Twenty-four subjects were enrolled. Compared with neratinib administered alone, co-administration of ketoconazole increased neratinib C_max by 3.2-fold (90% CI: 2.4, 4.3) and AUC by 4.8-fold (3.6, 6.5). Median t_max was 6.0 h with both regimens. Ketoconazole decreased mean apparent oral clearance of neratinib from 346 l h⁻¹ to 87.1 l h⁻¹ and increased mean elimination half-life from 11.7 h to 18.0 h. The incidence of adverse events was comparable between the two regimens (50% neratinib alone, 65% co-administration with ketoconazole).

CONCLUSION

Co-administration of neratinib with ketoconazole, a potent CYP3A inhibitor, increased neratinib C_max by 3.2-fold and AUC by 4.8-fold compared with administration of neratinib alone. These results indicate that neratinib is a substrate of CYP3A and is susceptible to interaction with potent CYP3A inhibitors and, thus, dose adjustments may be needed if neratinib is administered with such compounds.

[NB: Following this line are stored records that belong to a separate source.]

Lemma decode_inv B d :
  bytes_ok B → decode B = Ok d →
  encodable (to_frame d) ∧
  ∃ b0 b1 b2 t rest, B = (b0 :: b1 :: b2 :: t) ++ rest ∧
                     wire (to_frame d) = b0 :: b1 :: Z.land b2 240 :: t.
Proof.
  intros HB. unfold decode, FIXED_HEADER_SIZE, MIN_FRAME_SIZE. case_ltb; [done|].
  intros (hb & Hhb & H1)%bind_Ok_inv.
  apply bind_Ok_inv in H1 as ([[h ht] hr] & Hh & H1).
  apply bind_Ok_inv in H1 as ([tid o1] & Htr & H1).
  apply bind_Ok_inv in H1 as ([r o2] & Hro & H1).
  apply bind_Ok_inv in H1 as ([fi o3] & Hfi & H1).
  unfold FIXED_HEADER_SIZE in *.
  assert (len hb = 58) as HhbL by (apply slice_Ok_inv in Hhb; lia).
  pose proof (decode_trace_bytes _ _ _ _ _ HB Htr) as Htb.
  apply decode_trace_inv in Htr as (Ho1 & Ht1 & Htr); [|lia].
  apply decode_routing_inv in Hro as (Ho2 & Hr1 & Hr2 & Hro); [|done|lia].
  apply decode_fragment_inv in Hfi as (Ho3 & Hf1 & Hf2 & Hfi); [|done|lia].
  revert H1. case_ltb; [done|]. intros (pb & Hpb & (ph & Hph & H2)%bind_Ok_inv)%bind_Ok_inv.
  assert (len pb = 4) as HpbL by (apply slice_Ok_inv in Hpb; lia).
  apply decode_payload_header_inv in Hph as (Hpl & Hpf & Hpt & Hpt' & Hpw);
    [|by eapply slice_bytes_ok|done].
  revert H2. case_ltb; [done|]. case_ltb; [done|].
  intros (p & Hp & (ab & Hab & (a & Ha & [= <-])%bind_Ok_inv)%bind_Ok_inv)%bind_Ok_inv.
  assert (len p = ph_length ph) as HpL by (apply slice_Ok_inv in Hp; lia).
  destruct (decode_auth_inv (trust_level h) ab) as (a' & Ha' & Hao & Ham & Haw);
    [by eapply slice_bytes_ok|apply slice_Ok_inv in Hab; lia|].
  rewrite Ha in Ha'. injection Ha' as <-.
  apply decode_fixed_header_inv in Hh as (He & Hv & Hft & Hck & Hcm & b0 & b1 & b2 & t & -> & Hw);
    [|by eapply slice_bytes_ok|done].
  assert (bytes_ok p) as Hpb' by (by eapply slice_bytes_ok).
  set (e := auth_overhead (trust_level h)) in *.
  assert (slice (E:=CodecError) B 0 (o3 + 4 + ph_length ph + e) =
          Ok ((b0 :: b1 :: b2 :: t) ++ from_opt id tid ++ from_opt wire_routing r
              ++ from_opt wire_fragment fi ++ pb ++ p ++ ab)) as Hs
    by eauto 12 using slice_concat.
  split.
  - destruct He as [? ? ? ?]. unfold MAX_PAYLOAD_SIZE, to_frame in *.
    split; cbn [header trace_id routing fragment_info payload_header payload auth d_header
      d_trace_id d_routing d_fragment_info d_payload_header d_payload d_auth];
      [|done|lia|done|done|by rewrite Hf1|split; [done|lia]|lia|unfold MAX_PAYLOAD_SIZE; rewrite HpL; split; [done|lia]|done].
    split; cbn [header trace_id routing fragment_info payload_header payload auth d_header
      d_trace_id d_routing d_fragment_info d_payload_header d_payload d_auth];
      try done; try lia. unfold header_ok, PROTOCOL_VERSION in *. split_and!; done || lia.
  - exists b0, b1, b2, (t ++ from_opt id tid ++ from_opt wire_routing r
      ++ from_opt wire_fragment fi ++ pb ++ p ++ ab),
      (drop (Z.to_nat (o3 + 4 + ph_length ph + e)) B).
    split; [apply slice_split in Hs; by rewrite take_0 in Hs|].
    unfold wire, wire_body, wire_payload_header, to_frame.
    cbn [header trace_id routing fragment_info payload_header payload auth d_header
      d_trace_id d_routing d_fragment_info d_payload_header d_payload d_auth].
    rewrite Ht1, Hr1, Hw, HpL, Hpw, Haw. cbn [app]. by rewrite <- !app_assoc.
Qed.

(** *** Totality *)

Ltac no_panic_step :=
  first
    [ discriminate
    | apply bind_not_Panic; [first [apply slice_not_Panic; lia | apply index_not_Panic; lia]|]; intros
    | case_match ].

Lemma decode_fixed_header_no_panic hb : len hb = 58 → decode_fixed_header hb ≠ Panic.
Proof.
  intros Hl. unfold decode_fixed_header, CLOCK_SIZE, INTENT_HASH_SIZE, NODE_ID_SIZE.
  repeat no_panic_step.
Qed.

Lemma decode_trace_no_panic has B o : 0 ≤ o → decode_trace_id has B o ≠ Panic.
Proof.
  intros Ho. unfold decode_trace_id, TRACE_ID_SIZE.
  destruct has; [|done]. case_ltb; [done|]. repeat no_panic_step.
Qed.

Lemma decode_routing_no_panic has B o : 0 ≤ o → decode_routing has B o ≠ Panic.
Proof.
  intros Ho. unfold decode_routing, NODE_ID_SIZE.
  destruct has; [|done]. case_ltb; [done|]. repeat no_panic_step.
Qed.

Lemma decode_fragment_no_panic has B o : 0 ≤ o → decode_fragment_info has B o ≠ Panic.
Proof.
  intros Ho. unfold decode_fragment_info.
  destruct has; [|done]. case_ltb; [done|]. repeat no_panic_step.
Qed.

Lemma decode_no_panic B : bytes_ok B → decode B ≠ Panic.
Proof.
  intros HB. unfold decode, FIXED_HEADER_SIZE, MIN_FRAME_SIZE. case_ltb; [done|].
  unfold FIXED_HEADER_SIZE in *.
  apply bind_not_Panic; [apply slice_not_Panic; lia|]. intros hb Hhb.
  apply bind_not_Panic;
    [apply decode_fixed_header_no_panic; apply slice_Ok_inv in Hhb; lia|]. intros [[h ht] hr] _.
  apply bind_not_Panic; [apply decode_trace_no_panic; lia|]. intros [t o1] H1.
  apply decode_trace_inv in H1 as (? & _); [|lia].
  apply bind_not_Panic; [apply decode_routing_no_panic; lia|]. intros [r o2] H2.
  apply decode_routing_inv in H2 as (? & _); [|done|lia].
  apply bind_not_Panic; [apply decode_fragment_no_panic; lia|]. intros [i o3] H3.
  apply decode_fragment_inv in H3 as (? & _); [|done|lia].
  case_ltb; [done|]. apply bind_not_Panic; [apply slice_not_Panic; lia|]. intros pb Hpb.
  assert (len pb = 4 ∧ bytes_ok pb) as [Hl Hb].
  { split; [apply slice_Ok_inv in Hpb; lia|by eapply slice_bytes_ok]. }
  destruct (decode_payload_header_total pb Hl Hb) as [ph Hph]. rewrite Hph. cbn [mbind outcome_bind].
  apply decode_payload_header_inv in Hph as (Hn & _); [|done|done].
  case_ltb; [done|]. case_ltb; [done|].
  assert (0 ≤ auth_overhead (trust_level h)) by (by destruct (trust_level h)).
  apply bind_not_Panic; [apply slice_not_Panic; lia|]. intros p _.
  apply bind_not_Panic; [apply slice_not_Panic; lia|]. intros ab Hab.
  destruct (decode_auth_inv (trust_level h) ab) as (a & Ha & _);
    [exact (slice_bytes_ok _ _ _ _ HB Hab)|apply slice_Ok_inv in Hab; lia|]. by rewrite Ha.
Qed.

(** *** Signed bytes *)

Lemma set_ttl_set_ttl a b f : set_ttl a (set_ttl b f) = set_ttl a f.
Proof. unfold set_ttl. by destruct f as [h t [[d l]|] fi ph p au]. Qed.

Lemma set_ttl_encodable t f : 0 ≤ t < 256 → encodable f → encodable (set_ttl t f).
Proof.
  intros Ht He. destruct f as [h ti [[d l]|] fi ph p au]; [|done].
  destruct He as [[? ? Hr ? ? ? ? ? ?] ? ? ? ? ? ? ? ? ?]. split; try done. split; try done.
  cbn in *. by destruct Hr.
Qed.

Lemma set_ttl_writable t f : 0 ≤ t < 256 → writable f → writable (set_ttl t f).
Proof.
  intros Ht He. destruct f as [h ti [[d l]|] fi ph p au]; [|done].
  destruct He as [[? ? Hr ? ? ? ? ? ?] ? ? ? ?]. split; try done. split; try done.
  cbn in *. by destruct Hr.
Qed.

Keywords: CYP3A4 protein, drug interactions, healthy, HKI-272, human, ketoconazole, neratinib, pharmacokinetics

WHAT IS ALREADY KNOWN ABOUT THIS SUBJECT

Neratinib is a potent, low-molecular-weight, orally administered, irreversible pan-ErbB (ErbB-1, -2, -4) receptor tyrosine kinase inhibitor that has shown anti-tumour activity in patients with advanced ErbB-2-positive breast cancer both with and without prior trastuzumab exposure.
Neratinib is in phase III development for the treatment of patients with ErbB-2-positive breast cancer.
Preclinical data suggest that neratinib is predominantly metabolized by CYP3A4.

WHAT THIS STUDY ADDS

The pharmacokinetic profile of neratinib was evaluated in healthy subjects after a single oral administration of neratinib with and without the potent CYP3A4 inhibitor, ketoconazole.
Exposure to neratinib increased more than 3-fold during co-administration of ketoconazole, indicating that neratinib is a substrate of CYP3A and is susceptible to interactions with potent CYP3A inhibitors and, thus, dose adjustments may be needed if neratinib is administered with such compounds.

Introduction

Receptor tyrosine kinases are important in controlling critical cellular processes such as the cell cycle, cell migration, cell metabolism and survival, and cell proliferation and differentiation [1]. The epidermal growth factor receptor (EGFR) family of receptor tyrosine kinases is hyperactivated in a variety of cancers. The EGFR family consists of human epidermal growth factor receptor (HER)-1 (also known as EGFR and ErbB-1), HER-2 (also known as ErbB-2 or neu), HER-3 (ErbB-3), and HER-4 (ErbB-4) [2]. ErbB-2 is amplified in approximately 30% of cases of breast cancer and over-expression is correlated with poor prognosis [3]. The standard treatment for ErbB-2-positive breast cancer is trastuzumab, which provides response rates of only 15% as monotherapy, 41% in combination with paclitaxel, and 50% in combination with chemotherapy [4–6]. Furthermore, the development of resistance to trastuzumab is a common problem.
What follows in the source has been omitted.